Hours after federal regulators announced they would be getting tougher on the worst of the nation’s worst skilled nursing facilities, the key Senate leader who instigated the crackdown said he wanted even more oversight — as well as more funding — for providers.

Meanwhile, the head of the country’s largest nursing home association took strong exception to the Centers for Medicare & Medicaid Services’s decision to increase demands on members of the Special Focus Facilities list targeted.

Sen. Bob Casey (D-PA), chairman of the Special Committee on Aging, who helped spark the SFF changes with a letter to CMS in May, was pleased with Friday’s action, but not satisfied.

“This is a strong step forward, but Congress needs to step up and build on this progress to make change in all nursing homes,” he said in a statement to McKnight’s Long-Term Care News

“This means increasing Medicaid funding and oversight funding so nursing homes have the resources they need to provide quality care and state surveyors are equipped to carry out consistent oversight and enforcement.”

AHCA/NCAL and other advocates agree with Casey, saying much of the answer lies in financial resources to fill staffing gaps that has had a domino effect of staff burnout, higher nurse agency rates (which also inflate staff employee salaries) and lower quality of care. 

“We remain concerned that the rhetoric surrounding these reforms is degrading to the millions of nursing home caregivers who are committed to caring for their residents like their own family and have risked their lives serving on the frontlines during this pandemic,” said Mark Parkinson, the president and CEO of the American Health Care Association/National Center for Assisted Living, in a statement.

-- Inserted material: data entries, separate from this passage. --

(** X11: when [onfinally] itself raises, its error replaces the outcome of
    the receiver: whichever of the two records of [finally] runs, the
    callback ends normally and the promise [finally] returned is rejected
    with the error [onfinally] raised. *)
Theorem finally_raise_shadows host p onfinally w w' h rest fuel error w'' :
  honest host → fresh w → p < length (heap w) →
  clean (length (heap w)) onfinally → is_function onfinally = true →
  waits host p (length (heap w))
    (then_records (VFun (FFinallyOk onfinally) []) (VFun (FFinallyErr onfinally) [])
       (length (heap w)))
    (then_store p (VFun (FFinallyOk onfinally) []) (VFun (FFinallyErr onfinally) []) w)
    w' →
  microQueue w' = Task p h :: rest →
  h ∈ then_records (VFun (FFinallyOk onfinally) []) (VFun (FFinallyErr onfinally) [])
        (length (heap w)) →
  state h = state_of p w' →
  call host fuel onfinally VUndefined [] (set_micro rest w') = Some (Throw error, w'') →
  handler_task (call host (S fuel)) (Task p h) (set_micro rest w')
    = Some (Normal VUndefined, _reject (length (heap w)) error w'')
  ∧ state_of (length (heap w)) (_reject (length (heap w)) error w'') = REJECTED
  ∧ result_of (length (heap w)) (_reject (length (heap w)) error w'') = error.
Proof.
  intros Hhost Hfresh Hp Hclean Hfun Hwaits Hq Hin Hstate Hcall.
  set (d := length (heap w)) in *.
  set (ok := VFun (FFinallyOk onfinally) []) in *.
  set (err := VFun (FFinallyErr onfinally) []) in *.
  pose proof (fire_guarded host p d _ _ _ _ _ Hhost
                (then_store_guarded p ok err w Hfresh Hp) Hwaits Hq) as Hg0.
  destruct (guarded_call host Hhost p d (then_records ok err d)
              fuel onfinally VUndefined [] (set_micro rest w') (Throw error) w'')
    as [_ Hg'']; try done.
  split; [|by eapply guarded_reject].
  assert (∀ v,
    call host (S fuel) ok VUndefined [v] (set_micro rest w') = Some (Throw error, w'')
    ∧ call host (S fuel) err VUndefined [v] (set_micro rest w') = Some (Throw error, w''))
    as Hwrap.
  { intros v. simpl. unfold bind, run_onfinally. by rewrite Hfun, Hcall. }
  unfold handler_task, try_catch, bind.
  cbn [owner job].
  change (state_of p (set_micro rest w')) with (state_of p w').
  change (result_of p (set_micro rest w')) with (result_of p w').
  rewrite <- Hstate, status_eqb_refl. cbn [negb].
  destruct (then_records_inv _ _ _ _ Hin) as [-> | ->];
    cbn [executor resolve reject is_function typeof String.eqb negb].
  - unfold ok at 1. cbn [typeof]. simpl String.eqb. cbn [negb].
    rewrite (proj1 (Hwrap _)). reflexivity.
  - unfold err at 1. cbn [typeof]. simpl String.eqb. cbn [negb].
    rewrite (proj2 (Hwrap _)). reflexivity.
Qed.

In revising the SFF Program, CMS said it will toughen requirements for completion of the program, increase enforcement actions and lengthening the monitoring period for facilities that enter the program. In a nod to the sector’s staffing challenges, CMS also called on states to consider a facility’s staffing level in determining which facilities enter the SFF Program.

Parkinson echoed the view that many providers have: that state surveyors act as police rather than partners, as punishers and not helpers. 

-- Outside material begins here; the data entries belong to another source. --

(** The pattern of the second loop finds a match on a line exactly when
    the line holds the name at a word boundary, followed by [.empty], an
    opening and a closing parenthesis, with optional whitespace before and
    after the opening one. *)
Lemma empty_for_text name line :
  valid_identifier name ->
  succeeds_search
    (search_from (empty_re_for (list_ascii_of_string name)) None
       (list_ascii_of_string line)) = true <->
  exists pre ws1 ws2 post,
    ends_outside_word pre /\ whitespace ws1 /\ whitespace ws2
    /\ line = pre ++ name ++ ".empty" ++ ws1 ++ "(" ++ ws2 ++ ")" ++ post.
Proof.
  intros Hv. destruct (chars_identifier name Hv) as (c & w & Hn & Hc & Hw).
  rewrite search_reaches. split.
  - intros (prev' & s' & Hr & Hs).
    apply reaches_split in Hr. destruct Hr as (P & Hline & ->).
    rewrite (match_here_det _ _ _ (deterministic_for _)) in Hs.
    unfold empty_re_for in Hs. rewrite boundary_step in Hs.
    destruct (at_boundary (last_char None P) s') eqn:Hb; [|discriminate].
    destruct (match_det _ [] (last_char None P) s' 0) as [r|] eqn:Hm;
      [|discriminate].
    destruct (lits_inv _ _ _ _ _ _ _ Hm) as [s'' ->].
    rewrite lits_step in Hm. apply empty_tail_shape in Hm.
    destruct Hm as (ws1 & ws2 & rest & -> & H1 & H2).
    exists (string_of_list_ascii P), (string_of_list_ascii ws1),
      (string_of_list_ascii ws2), (string_of_list_ascii rest).
    unfold ends_outside_word, whitespace. rewrite !chars_string.
    split.
    { rewrite Hn in Hb. simpl in Hb.
      apply (boundary_before _ c (w ++ "."%char :: "e"%char :: "m"%char
                                    :: "p"%char :: "t"%char :: "y"%char
                                    :: ws1 ++ "("%char :: ws2 ++ ")"%char :: rest)%list);
        [apply ident_start_word; exact Hc | exact Hb]. }
    split; [exact H1|]. split; [exact H2|].
    apply chars_inj. repeat rewrite chars_app. repeat rewrite chars_string.
    rewrite Hline. right_nested.
  - intros (pre & ws1 & ws2 & post & Hpre & H1 & H2 & ->).
    exists (last_char None (list_ascii_of_string pre)),
      (list_ascii_of_string name
       ++ "."%char :: "e"%char :: "m"%char :: "p"%char :: "t"%char :: "y"%char
       :: list_ascii_of_string ws1 ++ "("%char :: list_ascii_of_string ws2
       ++ ")"%char :: list_ascii_of_string post)%list.
    split.
    + repeat rewrite chars_app.
      replace (list_ascii_of_string name ++ list_ascii_of_string ".empty"
               ++ list_ascii_of_string ws1 ++ list_ascii_of_string "("
               ++ list_ascii_of_string ws2 ++ list_ascii_of_string ")"
               ++ list_ascii_of_string post)%list
        with (list_ascii_of_string name
              ++ "."%char :: "e"%char :: "m"%char :: "p"%char :: "t"%char
              :: "y"%char :: list_ascii_of_string ws1
              ++ "("%char :: list_ascii_of_string ws2
              ++ ")"%char :: list_ascii_of_string post)%list
        by reflexivity.
      apply reaches_app.
    + rewrite (match_here_det _ _ _ (deterministic_for _)).
      unfold empty_re_for. rewrite boundary_step.
      replace (at_boundary _ _) with true.
      * rewrite lits_step. apply empty_tail_token; assumption.
      * symmetry. rewrite Hn. simpl.
        apply (boundary_before _ c); [apply ident_start_word; exact Hc|].
        exact Hpre.
Qed.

“The Special Focus Facilities program is supposed to identify facilities in need of improvement and assistance; escalating citations and penalties have neither helped turn these facilities around nor prevented other facilities from becoming chronic poor performers,” he said.

CMS described the SFF changes as a way to “increase accountability of bad actors in the nursing home industry.” A particular complaint of regulators and others in the past has been poor facilities’ tendency to “yo-yo” on and off the list. Parkinson turned that narrative around in his statement.

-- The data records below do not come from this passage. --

(** * Scanned-PDF OCR converter: progress store and chunked OCR pipeline

    Shallow embedding of the two route handlers of the application and of
    the state of its page:
    - [Progress]: the in-memory progress store behind [/api/progress]
      (its [GET] and [POST] handlers and the one-hour cleanup timers);
    - [Convert]: the conversion handler (rasterization fallback chain,
      chunked OCR with retries, assembly of the markdown document);
    - [Home]: the page (selection of files, processing in batches).

    JavaScript strings are embedded as [string] (one [ascii] per code unit),
    arrays as [list], the [Map] of the progress store as a [gmap], thrown
    exceptions as the [Throw] case of [result]. *)

From Stdlib Require Import Ascii String.
From stdpp Require Import gmap strings list pretty sorting.


(** ** Results of fallible JavaScript code *)

(** A thrown value: an [Error] object with its message, or any other value
    with its [String(...)] rendering. *)
Inductive thrown : Type :=
| ErrorObject (message : string)
| NonError (rendering : string).

(** A computation either returns a value or throws. *)
Inductive result (A : Type) : Type :=
| OK (value : A)
| Throw (e : thrown).
Arguments OK {A} value.
Arguments Throw {A} e.

(** ** JavaScript string and array primitives used by the handlers *)

Module JS.

(** The line feed, written ["\n"] in the source. *)
Definition LF : ascii := "010"%char.
Definition nl : string := String LF EmptyString.

(** White space and line terminators removed by [String.prototype.trim]
    (the code units below 256). *)
Definition isWhiteSpace (c : ascii) : bool :=
  let n := nat_of_ascii c in
  (n =? 9) || (n =? 10) || (n =? 11) || (n =? 12) || (n =? 13)
  || (n =? 32) || (n =? 160).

“Residents are not victims of the nursing home industry,” he said. “Too many were victims of a vicious virus that targets the elderly as well as terrible public policy decisions — made by both parties — that failed to support and prioritize our most vulnerable.”

Money has to follow

Katie Smith Sloan, CEO of nonprofit aging services advocate LeadingAge, said a comprehensive approach centered around employees and proper funding is needed.

“We continue to emphasize the need for CMS and all stakeholders to prioritize workforce. Staffing goes hand in hand with quality care. As we wrote to President Biden on March 11, 2022, we believe that it is time to take an all-of-government approach to finding solutions that will address the chronic staffing challenges nursing homes and other providers of care to older adults and families continue to navigate.

“Identifying, funding and implementing programs that bring more qualified staff to nursing homes, provide training and career ladders and lattices, are critical to ensuring that older adults and their families can access quality care.”

Parkinson said that analysts have projected that billions of dollars would be required to hire more than 100,000 more nurses and nurse aides if an expected federal staffing minimum moves forward next spring. 

“Long-term care needs a concerted and considerable investment to recruit and retain more frontline caregivers and address access to care issues for millions of seniors,” Parkinson said. “We hope to work with the administration to fully appreciate the role of nursing homes in our nation’s healthcare system, the dedication that our caregivers have to their residents, and the need for policy that pushes improvement, not punishment.”

Senior editor Kimberly Marselas contributed to this article.